Saved data entries:

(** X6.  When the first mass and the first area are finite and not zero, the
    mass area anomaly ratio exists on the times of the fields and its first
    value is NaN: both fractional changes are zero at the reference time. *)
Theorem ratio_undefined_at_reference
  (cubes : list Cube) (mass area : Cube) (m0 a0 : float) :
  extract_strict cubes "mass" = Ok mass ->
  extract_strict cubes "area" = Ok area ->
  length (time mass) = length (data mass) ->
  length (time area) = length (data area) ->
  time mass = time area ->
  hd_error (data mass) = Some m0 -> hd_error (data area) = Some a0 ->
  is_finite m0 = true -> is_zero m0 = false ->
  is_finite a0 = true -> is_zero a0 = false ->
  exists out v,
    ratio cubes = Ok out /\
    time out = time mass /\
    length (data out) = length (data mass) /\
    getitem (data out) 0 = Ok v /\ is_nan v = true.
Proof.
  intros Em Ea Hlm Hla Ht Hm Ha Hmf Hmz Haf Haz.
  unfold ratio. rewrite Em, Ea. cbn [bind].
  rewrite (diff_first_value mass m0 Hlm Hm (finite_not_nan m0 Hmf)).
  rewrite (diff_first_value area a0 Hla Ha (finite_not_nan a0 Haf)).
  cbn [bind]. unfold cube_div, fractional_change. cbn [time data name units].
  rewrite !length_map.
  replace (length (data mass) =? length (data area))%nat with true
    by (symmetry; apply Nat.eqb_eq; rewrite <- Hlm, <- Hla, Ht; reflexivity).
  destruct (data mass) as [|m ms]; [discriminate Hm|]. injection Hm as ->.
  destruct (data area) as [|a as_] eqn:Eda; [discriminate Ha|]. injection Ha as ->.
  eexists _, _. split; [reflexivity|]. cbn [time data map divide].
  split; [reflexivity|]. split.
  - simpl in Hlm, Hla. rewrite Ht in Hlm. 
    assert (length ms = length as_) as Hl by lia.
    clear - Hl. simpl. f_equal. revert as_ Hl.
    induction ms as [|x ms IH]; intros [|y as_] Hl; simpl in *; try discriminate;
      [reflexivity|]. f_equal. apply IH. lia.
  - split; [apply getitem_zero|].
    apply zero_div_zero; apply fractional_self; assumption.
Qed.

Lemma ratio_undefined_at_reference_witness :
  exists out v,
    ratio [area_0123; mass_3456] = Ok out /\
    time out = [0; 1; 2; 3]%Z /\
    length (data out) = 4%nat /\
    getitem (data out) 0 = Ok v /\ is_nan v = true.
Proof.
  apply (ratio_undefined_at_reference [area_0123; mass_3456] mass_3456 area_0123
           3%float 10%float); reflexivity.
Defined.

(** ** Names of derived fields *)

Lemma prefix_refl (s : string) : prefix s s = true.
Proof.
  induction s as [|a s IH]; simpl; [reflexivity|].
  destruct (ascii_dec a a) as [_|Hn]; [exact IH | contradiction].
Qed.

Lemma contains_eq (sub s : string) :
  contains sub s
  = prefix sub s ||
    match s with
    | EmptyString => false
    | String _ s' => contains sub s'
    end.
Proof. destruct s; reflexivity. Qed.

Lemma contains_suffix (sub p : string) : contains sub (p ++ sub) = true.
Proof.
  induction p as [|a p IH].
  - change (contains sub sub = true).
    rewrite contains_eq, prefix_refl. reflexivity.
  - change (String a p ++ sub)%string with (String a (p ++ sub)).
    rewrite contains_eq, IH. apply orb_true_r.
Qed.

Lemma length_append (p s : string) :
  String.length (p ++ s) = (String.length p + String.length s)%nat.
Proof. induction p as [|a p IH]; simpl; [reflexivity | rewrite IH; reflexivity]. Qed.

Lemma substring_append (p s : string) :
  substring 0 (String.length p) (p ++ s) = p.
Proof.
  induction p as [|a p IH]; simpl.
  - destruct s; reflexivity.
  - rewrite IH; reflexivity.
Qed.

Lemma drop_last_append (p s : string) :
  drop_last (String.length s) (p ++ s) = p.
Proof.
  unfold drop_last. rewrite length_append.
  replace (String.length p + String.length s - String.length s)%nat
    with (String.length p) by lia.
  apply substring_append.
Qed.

...

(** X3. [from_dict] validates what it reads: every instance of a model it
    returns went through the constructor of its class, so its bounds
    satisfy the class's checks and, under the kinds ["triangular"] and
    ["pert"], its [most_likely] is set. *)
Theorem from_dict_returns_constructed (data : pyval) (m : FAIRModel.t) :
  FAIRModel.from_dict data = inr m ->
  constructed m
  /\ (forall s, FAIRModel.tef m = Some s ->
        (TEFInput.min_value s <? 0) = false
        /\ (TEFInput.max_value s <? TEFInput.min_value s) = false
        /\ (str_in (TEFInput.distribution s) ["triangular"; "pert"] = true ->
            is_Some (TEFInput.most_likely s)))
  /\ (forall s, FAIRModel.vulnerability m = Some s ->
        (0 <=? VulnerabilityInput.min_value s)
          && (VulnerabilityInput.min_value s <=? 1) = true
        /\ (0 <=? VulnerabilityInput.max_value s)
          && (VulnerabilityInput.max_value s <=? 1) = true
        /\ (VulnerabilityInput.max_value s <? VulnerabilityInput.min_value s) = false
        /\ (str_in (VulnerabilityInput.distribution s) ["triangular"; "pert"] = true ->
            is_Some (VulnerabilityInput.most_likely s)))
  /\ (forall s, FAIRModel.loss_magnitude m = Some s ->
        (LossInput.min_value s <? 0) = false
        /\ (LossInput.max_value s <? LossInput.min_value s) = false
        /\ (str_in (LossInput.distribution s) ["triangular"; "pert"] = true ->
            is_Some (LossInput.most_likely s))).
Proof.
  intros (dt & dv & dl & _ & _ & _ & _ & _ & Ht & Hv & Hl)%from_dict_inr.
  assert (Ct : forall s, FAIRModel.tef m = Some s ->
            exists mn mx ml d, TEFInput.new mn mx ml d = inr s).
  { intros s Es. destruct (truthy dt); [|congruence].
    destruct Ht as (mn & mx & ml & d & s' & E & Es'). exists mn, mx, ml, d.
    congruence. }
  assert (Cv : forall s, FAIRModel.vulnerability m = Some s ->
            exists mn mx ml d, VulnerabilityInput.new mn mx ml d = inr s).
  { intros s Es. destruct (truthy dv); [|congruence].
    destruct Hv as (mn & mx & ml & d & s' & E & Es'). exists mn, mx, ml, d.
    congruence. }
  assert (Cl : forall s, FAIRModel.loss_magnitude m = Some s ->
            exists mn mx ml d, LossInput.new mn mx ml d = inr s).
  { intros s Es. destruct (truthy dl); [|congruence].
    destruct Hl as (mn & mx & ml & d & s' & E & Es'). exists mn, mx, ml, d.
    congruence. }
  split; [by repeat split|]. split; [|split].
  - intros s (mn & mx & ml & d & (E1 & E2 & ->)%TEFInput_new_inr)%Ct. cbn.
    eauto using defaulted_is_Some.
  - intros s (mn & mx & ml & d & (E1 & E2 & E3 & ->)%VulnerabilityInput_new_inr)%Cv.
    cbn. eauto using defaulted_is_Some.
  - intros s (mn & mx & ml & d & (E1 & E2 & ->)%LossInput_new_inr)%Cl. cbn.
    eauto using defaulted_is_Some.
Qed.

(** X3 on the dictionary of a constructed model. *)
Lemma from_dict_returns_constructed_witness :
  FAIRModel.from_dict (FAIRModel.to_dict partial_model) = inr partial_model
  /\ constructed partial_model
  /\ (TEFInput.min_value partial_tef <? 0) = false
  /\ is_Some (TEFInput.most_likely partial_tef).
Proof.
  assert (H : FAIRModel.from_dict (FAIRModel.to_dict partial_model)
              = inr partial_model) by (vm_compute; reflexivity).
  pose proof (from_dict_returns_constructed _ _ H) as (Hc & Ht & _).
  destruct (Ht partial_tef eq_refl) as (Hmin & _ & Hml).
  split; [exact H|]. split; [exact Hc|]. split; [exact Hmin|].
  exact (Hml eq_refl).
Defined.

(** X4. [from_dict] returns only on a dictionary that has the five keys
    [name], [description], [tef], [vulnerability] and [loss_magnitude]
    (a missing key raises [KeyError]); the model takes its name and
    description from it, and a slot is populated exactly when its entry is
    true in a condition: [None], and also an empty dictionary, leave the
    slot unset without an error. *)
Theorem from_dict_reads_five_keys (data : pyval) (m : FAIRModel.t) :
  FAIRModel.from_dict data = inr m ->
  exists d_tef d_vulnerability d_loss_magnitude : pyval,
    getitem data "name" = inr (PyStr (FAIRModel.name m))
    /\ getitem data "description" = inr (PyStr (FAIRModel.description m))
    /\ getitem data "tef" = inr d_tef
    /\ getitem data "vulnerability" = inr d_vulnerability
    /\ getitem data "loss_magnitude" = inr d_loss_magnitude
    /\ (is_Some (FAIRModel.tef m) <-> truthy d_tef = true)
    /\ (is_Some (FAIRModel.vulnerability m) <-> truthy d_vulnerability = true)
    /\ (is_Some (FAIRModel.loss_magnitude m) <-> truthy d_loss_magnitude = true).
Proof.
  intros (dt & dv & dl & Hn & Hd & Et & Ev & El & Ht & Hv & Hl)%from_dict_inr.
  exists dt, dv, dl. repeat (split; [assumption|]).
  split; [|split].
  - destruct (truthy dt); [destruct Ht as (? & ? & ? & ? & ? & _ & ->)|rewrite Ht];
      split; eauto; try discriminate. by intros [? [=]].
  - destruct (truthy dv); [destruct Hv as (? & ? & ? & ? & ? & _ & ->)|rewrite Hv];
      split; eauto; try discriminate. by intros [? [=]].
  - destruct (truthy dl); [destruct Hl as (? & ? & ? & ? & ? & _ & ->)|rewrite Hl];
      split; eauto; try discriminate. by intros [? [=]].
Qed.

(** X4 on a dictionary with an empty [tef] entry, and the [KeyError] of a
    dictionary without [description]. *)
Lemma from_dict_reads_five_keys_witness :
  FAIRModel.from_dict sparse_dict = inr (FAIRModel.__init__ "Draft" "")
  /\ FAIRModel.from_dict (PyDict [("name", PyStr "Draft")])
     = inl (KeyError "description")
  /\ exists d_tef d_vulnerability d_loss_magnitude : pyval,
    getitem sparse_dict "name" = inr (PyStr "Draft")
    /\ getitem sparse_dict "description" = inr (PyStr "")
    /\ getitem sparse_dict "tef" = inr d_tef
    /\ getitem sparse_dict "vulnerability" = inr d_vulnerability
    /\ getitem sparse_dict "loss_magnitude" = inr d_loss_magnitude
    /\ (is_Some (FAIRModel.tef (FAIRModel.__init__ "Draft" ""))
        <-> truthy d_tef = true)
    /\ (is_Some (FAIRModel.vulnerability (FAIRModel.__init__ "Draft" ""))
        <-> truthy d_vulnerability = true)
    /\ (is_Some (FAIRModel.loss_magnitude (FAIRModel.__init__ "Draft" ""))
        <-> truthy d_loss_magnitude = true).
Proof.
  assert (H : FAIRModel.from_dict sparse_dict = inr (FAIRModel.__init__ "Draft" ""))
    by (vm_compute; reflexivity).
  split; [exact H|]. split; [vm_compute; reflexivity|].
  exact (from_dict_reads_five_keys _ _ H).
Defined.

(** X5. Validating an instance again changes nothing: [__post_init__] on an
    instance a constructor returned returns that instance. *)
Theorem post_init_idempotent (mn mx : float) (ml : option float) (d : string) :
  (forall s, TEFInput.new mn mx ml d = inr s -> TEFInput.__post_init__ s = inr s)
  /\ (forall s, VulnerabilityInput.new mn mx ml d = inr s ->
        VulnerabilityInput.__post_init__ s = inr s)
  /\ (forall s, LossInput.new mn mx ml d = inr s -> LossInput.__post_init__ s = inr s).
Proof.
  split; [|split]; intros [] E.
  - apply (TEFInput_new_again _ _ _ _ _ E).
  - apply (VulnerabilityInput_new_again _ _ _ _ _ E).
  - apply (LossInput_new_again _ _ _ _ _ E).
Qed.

**WORK REQUIRED:**
Return every line holding the word "split" from the records.

**REPLY TO THE TASK:**
  eexists _, _. split; [reflexivity|]. cbn [time data map divide].
  split; [reflexivity|]. split.
  - split; [apply getitem_zero|].
  split; [by repeat split|]. split; [|split].
  split; [exact H|]. split; [exact Hc|]. split; [exact Hmin|].
  exists dt, dv, dl. repeat (split; [assumption|]).
  split; [|split].
      split; eauto; try discriminate. by intros [? [=]].
      split; eauto; try discriminate. by intros [? [=]].
      split; eauto; try discriminate. by intros [? [=]].
  split; [exact H|]. split; [vm_compute; reflexivity|].
  split; [|split]; intros [] E.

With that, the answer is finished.